In this cynical world, Frank Ocean’s timing in revealing his sexual orientation seems a bit curious: The Tumblr-page announcement that shook the urban music world came less than two weeks before the release of his sophomore album, “Channel Orange,” bringing him an avalanche of publicity and making him the most celebrated figure in music at the moment.
It would all seem a bit manufactured – if we were talking about a lesser artist. But the 24-year-old Ocean – who already had music fans in the know enraptured by his self-released “nostalgia, ULTRA” last year – is so genuine in his artistry that it’s unthinkable that anything else in his mind could be contrived.
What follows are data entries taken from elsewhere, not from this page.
(* ===== verification/DNSRouterProofs.v ===== *)
(** Properties of the DNS router: the answer does not depend on when concurrent
    evaluations finish, and matching before the lookup goes once through the rules. *)

From S2P Require Import Prelude NetAddr GoStrings RuleContext RuleItems RuleEngine RuleSpec RulePreMatch RuleExamples RuleTheorems RuleAction DNSRouter.

Section Proofs.
Context {Env : RuleEnv} {DEnv : DNSEnv}.
Context (router : DNSRouter) (allowFakeIP : bool).

(** * Rules evaluated one after the other *)

Definition of_exchange (t : Transport) (r : Msg + error) : exchangeWithRulesResult :=
  match r with inl m => answered m (Some t) | inr e => mkExchangeResult None (Some t) None (Some e) end.
Definition exchange (t : Transport) (o : DNSQueryOptions) : Msg + error := client_Exchange t (finalizeExchangeOptions router o) None.

Definition response_of (anon : option (Transport * (Msg + error))) : option Msg :=
  match anon with Some (_, inl m) => Some m | _ => None end.
(** [as_holds s k x] says that the answer [x] may be loaded for [k] if nothing else
    is saved, and [as_rejects s k] that a rejection may.  Both grow by saving only;
    [as_later] is what the goroutines and cleanups of the file do in between. *)
Class AnswerStore := {
  AS : Type;
  as_LoadDNSCache : AS -> saveCacheKey -> option (list Z * Z) * AS;
  as_SaveDNSCacheAsync : AS -> saveCacheKey -> list Z -> Z -> AS;
  as_DeleteDNSCache : AS -> saveCacheKey -> list Z -> AS;
  as_ClearDNSCache : AS -> AS;
  as_LoadRDRC : AS -> Z -> saveCacheKey -> bool * AS;
  as_SaveRDRCAsync : AS -> saveCacheKey -> AS;
  as_later : AS -> AS -> Prop;
  as_holds : AS -> saveCacheKey -> list Z * Z -> Prop;
  as_rejects : AS -> saveCacheKey -> Prop;

  as_Load_law : forall s k, key_ok k ->
    no_more as_holds as_rejects s (snd (as_LoadDNSCache s k)) /\ forall x, fst (as_LoadDNSCache s k) = Some x -> as_holds s k x;
  as_Save_law : forall s k raw e k', key_ok k -> key_ok k' ->
    (forall x, as_holds (as_SaveDNSCacheAsync s k raw e) k' x ->
       as_holds s k' x \/ k' = k /\ fst x = raw /\ (snd x = e \/ snd x = trunc e))
    /\ (as_rejects (as_SaveDNSCacheAsync s k raw e) k' -> as_rejects s k');
  as_Load_Save : forall s k raw e, fst (as_LoadDNSCache (as_SaveDNSCacheAsync s k raw e) k) = Some (raw, e);
  as_Delete_law : forall s k raw, key_ok k -> no_more as_holds as_rejects s (as_DeleteDNSCache s k raw);
  as_Clear_law : forall s, no_more as_holds as_rejects s (as_ClearDNSCache s);
  as_LoadRDRC_law : forall s now k, key_ok k ->
    no_more as_holds as_rejects s (snd (as_LoadRDRC s now k)) /\ (fst (as_LoadRDRC s now k) = true -> as_rejects s k);
  as_SaveRDRC_law : forall s k k', key_ok k -> key_ok k' ->
    (forall x, as_holds (as_SaveRDRCAsync s k) k' x -> as_holds s k' x)
    /\ (as_rejects (as_SaveRDRCAsync s k) k' -> as_rejects s k' \/ k' = k);
  as_later_law : forall s s', as_later s s' -> no_more as_holds as_rejects s s';
}.
(* ===== verification/DNSMessageProofs.v ===== *)
(** Facts on DNS messages: the lifetime of a response, the rotation of its answers,
    and keys of the cache file that tell transports, subnets and networks apart. *)

From S2P Require Import Prelude NetAddr GoStrings RuleContext DNSRouter CacheFile DNSMessage DNSClient.

(** * Lifetimes *)

Definition counted (r : Record_) : bool := negb (Hdr_Rrtype r =? TypeOPT).
(** The lifetimes of the records that have one. *)
Definition lifetimes (m : Message) : list Z := map Hdr_Ttl (List.filter counted (all_records m)).

(** [t] is the least positive number of [l], or 0 if there is none. *)
Definition least_positive (l : list Z) (t : Z) : Prop :=
  (t = 0 /\ Forall (fun x => x <= 0) l) \/ (0 < t /\ t ∈ l /\ Forall (fun x => 0 < x -> t <= x) l).

Lemma ttl_loop_least records t0 seen : 0 <= t0 -> Forall (fun r => 0 <= Hdr_Ttl r) records -> least_positive seen t0 ->
  least_positive (seen ++ map Hdr_Ttl (List.filter counted records)) (ttl_loop records t0).
Proof.
  revert t0 seen. induction records as [|r records IH]; intros t0 seen H0 Hr Hs; cbn; [by rewrite app_nil_r|].
  apply Forall_cons in Hr as [Hr Hrs]. unfold counted at 1. destruct (Hdr_Rrtype r =? TypeOPT); cbn [negb map]; [by apply IH|].
  rewrite cons_middle, app_assoc.
  destruct ((t0 =? 0) || _) eqn:E; (apply IH; [lia|done|]); unfold least_positive in *; rewrite !Forall_app, !Forall_singleton.
  - destruct (decide (Hdr_Ttl r = 0)) as [Hz|Hz].
    + left. destruct Hs as [[-> Hs]|(Hp & _)]; [split; [done|split; [done|lia]]|lia].
    + right. split; [lia|]. split; [apply elem_of_app; right; by apply list_elem_of_singleton|].
      split; [|lia]. destruct Hs as [[-> Hs]|(Hp & _ & Hs)]; (eapply Forall_impl; [exact Hs|]); cbn; intros; lia.
  - right. destruct Hs as [[-> Hs]|(Hp & Hin & Hs)]; [done|]. split; [done|]. split; [set_solver|]. split; [done|lia].
Qed.

(** A response without answers lives as long as its SOA record says, any other as
    long as the record with the shortest life. *)
Lemma computeTimeToLive_least m : Forall (fun r => 0 <= Hdr_Ttl r) (all_records m) ->
  match (if nonempty (m_Answer m) then None else extractNegativeTTL (m_Ns m)) with
  | Some soaTTL => computeTimeToLive m = soaTTL
  | None => least_positive (lifetimes m) (computeTimeToLive m)
  end.
Proof.
  intros H. unfold computeTimeToLive. destruct (if nonempty (m_Answer m) then _ else _); [done|].
  apply (ttl_loop_least _ 0 []); [done|done|]. left. by split.
Qed.

(** * Rotation *)

(** The last [i] elements go before the others. *)
Definition rotated {A} (l : list A) (i : Z) : list A := drop (Z.to_nat (zlen l - i)) l ++ take (Z.to_nat (zlen l - i)) l.

Lemma rotated_perm {A} (l : list A) i : Permutation (rotated l i) l.
Proof. unfold rotated. rewrite Permutation_app_comm. by rewrite take_drop. Qed.

Lemma reverseRotateSlice_ok {A} (l : list A) i : 1 < zlen l < 2 ^ 31 -> 0 <= i < zlen l -> reverseRotateSlice l i = Ok (rotated l i).
Proof.
  intros Hn Hi. unfold reverseRotateSlice, rem32. replace (zlen l <=? 1) with false by lia. rewrite int32_small by lia.
  replace (zlen l =? 0) with false by lia. cbn [res_bind]. rewrite Z.rem_small by lia. rewrite slice_from_ok by lia. cbn [res_bind].
  rewrite slice_ok by lia. cbn [res_bind]. by rewrite Z.sub_0_r.
Qed.

Lemma reverseRotateSlice_perm {A} (l l' : list A) steps : reverseRotateSlice l steps = Ok l' -> Permutation l' l.
Proof.
  unfold reverseRotateSlice. destruct (zlen l <=? 1); [by intros [= <-]|]. intros H.
  apply res_bind_ok in H as (i & _ & H). apply res_bind_ok in H as (f & Hf & H). apply res_bind_ok in H as (b & Hb & [= <-]).
  unfold slice_from, slice in *. destruct (_ && _) eqn:E1 in Hf; [|done]. destruct (_ && _) eqn:E2 in Hb; [|done].
  injection Hf as <-. injection Hb as <-. rewrite Z.sub_0_r. rewrite drop_0, (take_ge (drop _ l)) by (rewrite length_drop; unfold zlen in *; lia).
  rewrite Permutation_app_comm. by rewrite take_drop.
Qed.

(** A rotation that does not panic: the index is a small one of 32 bits. *)
Definition index_ok (i : Z) : Prop := 0 <= i < 2 ^ 31 - 1.
Lemma rotate_ok index records rrType answers : index_ok index -> zlen records < 2 ^ 31 ->
  exists i l, rotate index records rrType answers = Ok (i, l) /\ index_ok i.
Proof.
  unfold index_ok. intros Hi Hn. unfold rotate. destruct (1 <? zlen records) eqn:E; [|by exists index, answers].
  unfold rem32. rewrite !int32_small by lia. replace (zlen records =? 0) with false by lia. cbn [res_bind].
  pose proof (Z.rem_bound_pos (index + 1) (zlen records) ltac:(lia) ltac:(lia)) as Hb.
  rewrite reverseRotateSlice_ok by lia. cbn [res_bind]. eexists _, _. split; [done|]. lia.
Qed.

Lemma rotate_inv index records rrType answers i l : rotate index records rrType answers = Ok (i, l) ->
  (1 < zlen records /\ exists l', reverseRotateSlice records i = Ok l' /\ l = removeAnswersOfType answers rrType ++ l')
  \/ (zlen records <= 1 /\ i = index /\ l = answers).
Proof.
  unfold rotate. destruct (1 <? zlen records) eqn:E; [|intros [= <- <-]; right; split_and!; [lia|done|done]]. intros H. left. split; [lia|].
  apply res_bind_ok in H as (j & _ & H). apply res_bind_ok in H as (l' & Hl & [= <- <-]). eauto.
Qed.

Lemma filter_partition {A} (f : A -> bool) l : Permutation (List.filter (fun x => negb (f x)) l ++ List.filter f l) l.
Proof.
  induction l as [|x l IH]; cbn; [done|]. destruct (f x); cbn; [|by constructor].
  rewrite <- Permutation_middle. by constructor.
Qed.


Lemma filter_ext_Forall {A} (f g : A -> bool) l : Forall (fun x => f x = g x) l -> List.filter f l = List.filter g l.
Proof. induction 1 as [|x l Hx _ IH]; cbn; [done|]. by rewrite Hx, IH. Qed.

Lemma rotate_perm index isT rrType answers answers0 i l :
  Permutation answers answers0 -> Forall (fun r => isT r = (Hdr_Rrtype r =? rrType)) answers0 ->
  rotate index (List.filter isT answers0) rrType answers = Ok (i, l) -> Permutation l answers0.
Proof.
  intros Hp HT H. apply rotate_inv in H as [(_ & l' & Hl & ->)|(_ & _ & ->)]; [|done].
  rewrite (reverseRotateSlice_perm _ _ _ Hl). unfold removeAnswersOfType. rewrite (filter_ext_Forall _ _ _ HT).
  rewrite (filter_perm (fun r => negb (Hdr_Rrtype r =? rrType)) _ _ Hp). apply filter_partition.
Qed.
And on the wonderful “Channel Orange,” Ocean continues to demonstrate that he’s among the truest, brightest new talents to emerge on the scene in a while.
In many ways, “Channel Orange” picks up where “nostalgia, ULTRA” left off: It continues on a similar musical path, filled with luscious, pillowy slow grooves (“Thinkin Bout You,” “Pilot Jones”), whirring electro beats (“Pyramids”) and retro-soul (“Sweet Life”).
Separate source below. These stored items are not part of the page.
(** The class of a question is not part of its place in the file, so a question of
    the CHAOS class is answered with an answer of the Internet class. *)
Example classes_share_answers :
  store_key (example_key 0) = store_key ((example_key 0) <| k_Question := mkQuestion "example.org." 28 3 |>).
Proof. reflexivity. Qed.
(* ===== verification/DNSStore.v ===== *)
(** The cache file keeps what the DNS client relies on: it implements the interface
    [AnswerStore], with the goroutines that write answers and rejections and with its
    cleanups. *)

From S2P Require Import Prelude NetAddr GoStrings RuleContext FakeIP DNSRouter Bolt CacheFile CacheFileProofs DNSCacheProofs DNSMessage DNSClient.

Section Store.
Context {BDB : Bolt} {VPkg : VarbinPkg} {MPkg : MetadataPkg}.

(** * What transactions leave *)

(** Values of a database after an operation are values before it. *)
Definition shrinks (d d' : DB) : Prop := forall p k y, db_Get d' p k = Some y -> db_Get d p k = Some y.
Definition deletes (fn : DB -> res DB) : Prop := forall d d', fn d = Ok d' -> shrinks d d'.

Lemma shrinks_refl d : shrinks d d.
Proof. by intros p k y H. Qed.
Lemma shrinks_trans d1 d2 d3 : shrinks d1 d2 -> shrinks d2 d3 -> shrinks d1 d3.
Proof. intros H1 H2 p k y H. by apply H1, H2. Qed.

Lemma delete_shrinks p k : deletes (db_Delete p k).
Proof. intros d d' E p' k' y. rewrite (db_Get_Delete _ _ _ _ E). by destruct (bool_decide _). Qed.
Lemma deleteBucket_shrinks p : deletes (db_DeleteBucket p).
Proof. intros d d' E p' k' y. rewrite (db_Get_DeleteBucket _ _ _ E). by destruct (bool_decide _). Qed.
Lemma delete_keys_shrinks p keys : deletes (delete_keys p keys).
Proof.
  induction keys as [|k keys IH]; intros d d' H; cbn in H; [injection H as <-; apply shrinks_refl|].
  apply res_bind_ok in H as (d1 & H1 & H2). eapply shrinks_trans; [by eapply delete_shrinks|by apply IH].
Qed.
Lemma delete_buckets_shrinks p names : deletes (delete_buckets p names).
Proof.
  induction names as [|n names IH]; intros d d' H; cbn in H; [injection H as <-; apply shrinks_refl|].
  apply res_bind_ok in H as (d1 & H1 & H2). eapply shrinks_trans; [by eapply deleteBucket_shrinks|by apply IH].
Qed.
Lemma cleanup_transports_shrinks p expired names d empty d' : cleanup_transports p expired names d = Ok (empty, d') -> shrinks d d'.
Proof.
  revert d empty d'. induction names as [|n names IH]; intros d empty d' H; cbn in H; [injection H as _ <-; apply shrinks_refl|].
  apply res_bind_ok in H as (d1 & H1 & H). apply res_bind_ok in H as ([empty1 d2] & H2 & [= _ <-]).
  eapply shrinks_trans; [by eapply delete_keys_shrinks|by eapply IH].
Qed.
Lemma found_record b : Forall is_byte b -> zlen b < 2 ^ 16 -> found 14 b (IndexTLSServerName b).
Proof.
  intros Hb Hn. unfold IndexTLSServerName, recordLayerHeaderLen. destruct (_ <? _) eqn:E; [auto with go|]. bsimpl.
  destruct (index_safe b 0) as (x & -> & _); [lia|]. cbn [res_bind]. destruct (negb _); [auto with go|].
  destruct (uint16_at_safe b 3 Hb) as (n & -> & _); [lia|lia|]. cbn [res_bind]. destruct (_ <? _); [auto with go|].
  destruct (slice_from_safe b 5) as (a & hs & -> & Ha & ->); [lia|]. cbn [res_bind]. apply Forall_app in Hb as [_ Hb].
  eapply found_shift; [apply found_handshake; [done|zlen_solve]| |lia]. intros s. split; [|done]. etransitivity; [exact (eq_refl (sn_Index s + 5))|lia].
Qed.

(** * A client hello as written *)

Lemma extensions_loop_at before name after : Forall extension_fits before -> Forall (fun e => extension_type e <> 0) before ->
  extension_fits (ServerName name) -> forall fuel cur,
  let exs := concat (map encode_extension (before ++ ServerName name :: after)) in
  (length exs <= fuel)%nat -> exists i, fromExtensions_loop fuel cur exs = Ok (Some (mkServerName i (zlen name) name 0)).
Proof.
  intros Hb Ht Hn. induction before as [|e es IH]; intros fuel cur exs Hf; unfold exs in *; cbn [app map concat] in *.
  - destruct Hn as [Hn _]. unfold encode_extension at 1 in Hf. rewrite !length_app, !be_split_length in Hf. destruct fuel as [|fuel]; [lia|].
    cbn [fromExtensions_loop]. set (rest := concat _). rewrite (proj2 (Z.ltb_lt _ _)) by (unfold encode_extension; zlen_solve).
    unfold encode_extension, extensionHeaderLen. set (body := extension_body (ServerName name)) in *. len_ok.
    rewrite (uint16_at_at _ [] 0 (be_split 2 (zlen body) ++ body ++ rest)) by at_pos. cbn [res_bind].
    rewrite (uint16_at_at _ (be_split 2 0) (zlen body) (body ++ rest)) by at_pos. cbn [res_bind]. len_ok.
    rewrite (slice_at _ (be_split 2 0 ++ be_split 2 (zlen body)) body rest) by at_pos. cbn [res_bind].
    change (0 =? sniExtensionType) with true. unfold sniExtensionHeaderLen, body, extension_body in *. len_ok.
    rewrite (index_at _ (be_split 2 (3 + zlen name)) 0 (be_split 2 (zlen name) ++ name)) by at_pos. cbn [res_bind negb Z.eqb].
    rewrite (uint16_at_at _ (be_split 2 (3 + zlen name) ++ [0]) (zlen name) name) by at_pos. cbn [res_bind].
    rewrite (slice_from_at _ (be_split 2 (3 + zlen name) ++ [0] ++ be_split 2 (zlen name)) name) by at_pos. by eexists.
  - apply Forall_cons in Hb as [He Hb]. apply Forall_cons in Ht as [Ht0 Ht]. pose proof (extension_type_u16 e He) as Hu. destruct He as [He _].
    set (rest := concat (map encode_extension (es ++ _))) in *.
    assert (Hlen : zlen (encode_extension e) = 4 + zlen (extension_body e)) by (unfold encode_extension; zlen_solve).
    rewrite length_app in Hf. destruct fuel as [|fuel]; [unfold zlen in Hlen; lia|]. cbn [fromExtensions_loop].
    rewrite (proj2 (Z.ltb_lt _ _)) by zlen_solve. unfold extensionHeaderLen. len_ok. unfold encode_extension at 1 2 3 4.
    rewrite (uint16_at_at _ [] (extension_type e) (be_split 2 (zlen (extension_body e)) ++ extension_body e ++ rest)) by at_pos. cbn [res_bind].
    rewrite (uint16_at_at _ (be_split 2 (extension_type e)) (zlen (extension_body e)) (extension_body e ++ rest)) by at_pos. cbn [res_bind].
    len_ok. rewrite (slice_at _ (be_split 2 (extension_type e) ++ be_split 2 (zlen (extension_body e))) (extension_body e) rest) by at_pos.
    cbn [res_bind]. unfold sniExtensionType. rewrite (proj2 (Z.eqb_neq _ _)) by done.
    rewrite (slice_from_at _ (encode_extension e) rest); [|done|rewrite wrap_small; zlen_solve]. cbn [res_bind].
    apply IH; [done|done|]. unfold zlen in Hlen. lia.
Qed.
But “Channel Orange” digs deeper than just intriguing melodies and beats: Ocean, who co-wrote most of the album with Pharrell Williams, James Ho and others, gets political on “Crack Rock.” And he gets deeply personal on “Bad Religion,” where he’s tormented by a male lover who doesn’t return the affection, and cries: “If it brings me to my knees, it’s a bad religion.”
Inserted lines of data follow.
Lemma packet_step_ok key w w' : zlen key = KeyLength -> packets_ok key w -> packet_step w w' -> packets_ok key w'.
Proof.
  intros Hk Hok Hstep. destruct Hstep as [c ws b d Hb|c l1 x l2 x' c' Hs].
  - destruct Hok as [Hk' Hq Hw Hl Hb' Ha]. cbn [pw_conn pw_writers] in *. constructor; cbn [pw_conn pw_writers]; [done|done| | | |].
    + apply Forall_app. split; [done|]. by apply Forall_singleton.
    + rewrite List.filter_app. cbn [List.filter critical]. by rewrite app_nil_r.
    + intros Hh. destruct (Hb' Hh) as [Hf Hs]. split; [apply Forall_app; split; [done|by apply Forall_singleton]|]. destruct Hs as [Hs|Hs]; [by left|]. right. apply Exists_app. by left.
    + intros Hh. destruct (Ha Hh) as [Hf (d0 & addr & ps & Hd & Haddr & Hs & Hp)]. split; [apply Forall_app; split; [done|by apply Forall_singleton]|].
      exists d0, addr, ps. rewrite omap_app. cbn [omap list_omap written_packet]. by rewrite app_nil_r.
  - pose proof (po_writers _ _ Hok) as Hw. pose proof (po_lock _ _ Hok) as Hl. pose proof (po_quiet _ _ Hok) as Hq. pose proof (po_key _ _ Hok) as Hkey. cbn [pw_writers pw_conn] in *.
    apply Forall_middle in Hw as [_ Hx]. rewrite filter_middle in Hl. destruct x as [b d|b d|b d|b d [|[message p] l]|b d err|b d|b d err]; cbn [writer_step critical] in *.
    + injection Hs as <- <-. destruct (cp_headerWritten c) eqn:E; apply (move_ok key c l1 l2 _ Hok); done.
    + destruct (cp_access c); [done|]. injection Hs as <- <-. apply (move_ok key c l1 l2 _ Hok); try done. cbn [critical]. change (cp_access _) with true. cbv iota. lia.
    + destruct (cp_headerWritten c) eqn:E.
      * injection Hs as <- <-. apply (move_ok key c l1 l2 _ Hok); try done. cbn [critical]. change (cp_access _) with false. cbv iota. destruct (cp_access c); lia.
      * destruct (handshake_writes_ok key b d Hk (proj1 Hx)) as (l & Hl' & Hc). rewrite Hkey, Hl' in Hs. injection Hs as <- <-. by apply (begin_ok key c l1 l2 _ Hok b d l).
    + injection Hs as <- <-. by apply (written_ok key c l1 l2 _ Hok).
    + rewrite conn_Write_quiet in Hs by done. injection Hs as <- <-. by apply (write_ok key c l1 l2 _ Hok b d message).
    + injection Hs as <- <-. by apply (flag_ok key c l1 l2 _ Hok).
    + rewrite WritePacket_ok in Hs by done. injection Hs as <- <-. by apply (direct_ok key c l1 l2 _ Hok).
    + done.
Qed.

Definition packet_start (key : list Z) : packet_world := mkPacketWorld (NewClientPacketConn (mkNetConn [] []) key) [].

Lemma packets_reachable key w : zlen key = KeyLength -> rtc packet_step (packet_start key) w -> packets_ok key w.
Proof.
  intros Hk Hrun. refine (rtc_ind_r (R := packet_step) (packets_ok key) (packet_start key) _ _ w Hrun).
  - constructor; try done. intros _. split; [done|]. by left.
  - intros w1 w2 _ Hs Hw. by eapply packet_step_ok.
Qed.

Lemma UpdateUsers_fallback {K} `{Countable K} (userList : list K) passwordList s0 s :
  UpdateUsers userList passwordList s0 = Ok s -> s_fallbackHandler s = s_fallbackHandler s0.
Proof. unfold UpdateUsers. intros Hu. apply res_bind_ok in Hu as ([users keys] & _ & [= <-]). done. Qed.

End Proofs.

(** C20: admission.  After users were updated, a connection whose first segment starts
    with the key that the password of a user makes is given to this user, and to none
    else, with the request read from what follows, or fails if the request is bad.  Any
    other connection, also one whose first segment is too short for a key, is given to
    the fallback with nothing lost, or refused if there is none. *)
Theorem trojan_admission {Pkg : TrojanPkg} {K} `{Countable K} (userList : list K) passwordList s0 s segment segments :
  UpdateUsers userList passwordList s0 = Ok s ->
  let stream := concat (segment :: segments) in
  let header := take (Z.to_nat KeyLength) segment in
  let admitted user := exists j password, userList !! j = Some user /\ passwordList !! j = Some password /\ header = Key password in
  (forall user, admitted user -> (forall user', admitted user' -> user' = user)
     /\ NewConnection s (segment :: segments)
        = let! ' ((command, destination), rest) := read_request (drop (Z.to_nat KeyLength) stream) in
          Ok (if command =? CommandTCP then NewConnectionEx user destination rest
              else if command =? CommandUDP then NewPacketConnectionEx user destination rest
              else HandleMuxConnection user rest))
  /\ ((forall user, ~ admitted user) ->
      if s_fallbackHandler s0 then exists rest, NewConnection s (segment :: segments) = Ok (FallbackEx header rest) /\ header ++ rest = stream
      else exists e, NewConnection s (segment :: segments) = Err e).
Proof.
  intros Hu stream header admitted. unfold NewConnection. cbv zeta. fold header. set (rest := drop _ segment ++ _).
  assert (Hst : header ++ rest = stream) by (unfold header, rest, stream; cbn [concat]; by rewrite app_assoc, take_drop).
  assert (Hiff : forall user, admitted user <-> s_keys s !! header = Some user).
  { intros user. by rewrite (UpdateUsers_keys passwordList userList s0 s). }
  split.
  - intros user Ha. split; [intros user' Ha'; apply Hiff in Ha, Ha'; congruence|].
    assert (Hlen : zlen header = KeyLength) by (destruct Ha as (j & password & _ & _ & ->); apply Key_length).
    rewrite (proj2 (Z.eqb_eq _ _) Hlen). cbn [negb]. rewrite (proj1 (Hiff user) Ha).
    assert (Hdrop : drop (Z.to_nat KeyLength) stream = rest); [|by rewrite Hdrop].
    rewrite <- Hst. unfold zlen in Hlen. rewrite <- Hlen, Nat2Z.id. apply drop_app_length.
  - intros Hno. rewrite <- (UpdateUsers_fallback _ _ _ _ Hu). assert (Hk : s_keys s !! header = None).
    { apply eq_None_not_Some. intros [user E]. by apply Hiff, Hno in E. }
    rewrite Hk. unfold fallback. destruct (s_fallbackHandler s); [exists rest; split; [by destruct (negb _)|done]|].
    destruct (negb _); by eexists.
Qed.

(** C19: streams round trip.  What a client writes to its connection, from slices or
    buffers, reaches the service as a connection of its user to its destination that
    carries exactly this data, however it is cut into segments after the key. *)
Theorem trojan_stream {Pkg : TrojanPkg} {K} `{Countable K} (userList : list K) passwordList s0 s j user password d addr x l :
  UpdateUsers userList passwordList s0 = Ok s -> userList !! j = Some user -> passwordList !! j = Some password ->
  plain d -> WriteAddrPort d = inr addr -> room d x ->
  exists c, write_chunks (x :: l) (NewClientConn (mkNetConn [] []) (Key password) d) = Ok (None, c)
  /\ forall segments, arrives (concat (n_sent (cc_ExtendedConn c))) segments ->
     NewConnection s segments = Ok (NewConnectionEx user d (concat (map chunk_data (x :: l)))).
Proof.
  intros Hu Hj Hp Hd Ha Hr. destruct (write_chunks_stream (Key password) d addr x l (Key_length password) Ha Hr) as (c & Hc & Hs). exists c. split; [done|].
  intros segments Harr. rewrite Hs in Harr. unfold request in Harr. rewrite <- !app_assoc in Harr.
  rewrite (NewConnection_key s (Key password) _ _ (Key_length password) Harr).
  rewrite (proj2 (UpdateUsers_keys passwordList userList s0 s user (Key password) Hu)) by (by exists j, password).
  rewrite (read_request_ok CommandTCP d addr) by (done || by left). done.
Qed.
Of course, it’s Ocean’s same-sex declaration that has garnered him so much attention in recent weeks. But anyone expecting “Channel Orange” to be some kind of gay Pride statement may be disappointed: On most of the songs he’s pining for a woman, and the most overt same-sex love song, “Forrest Gump,” may be social commentary, but it comes across as just a sweet, whimsical love song.
As headline-grabbing as Ocean’s recent announcement turned out to be, the enduring story remains his talent, which is showcased brilliantly on “Channel Orange.”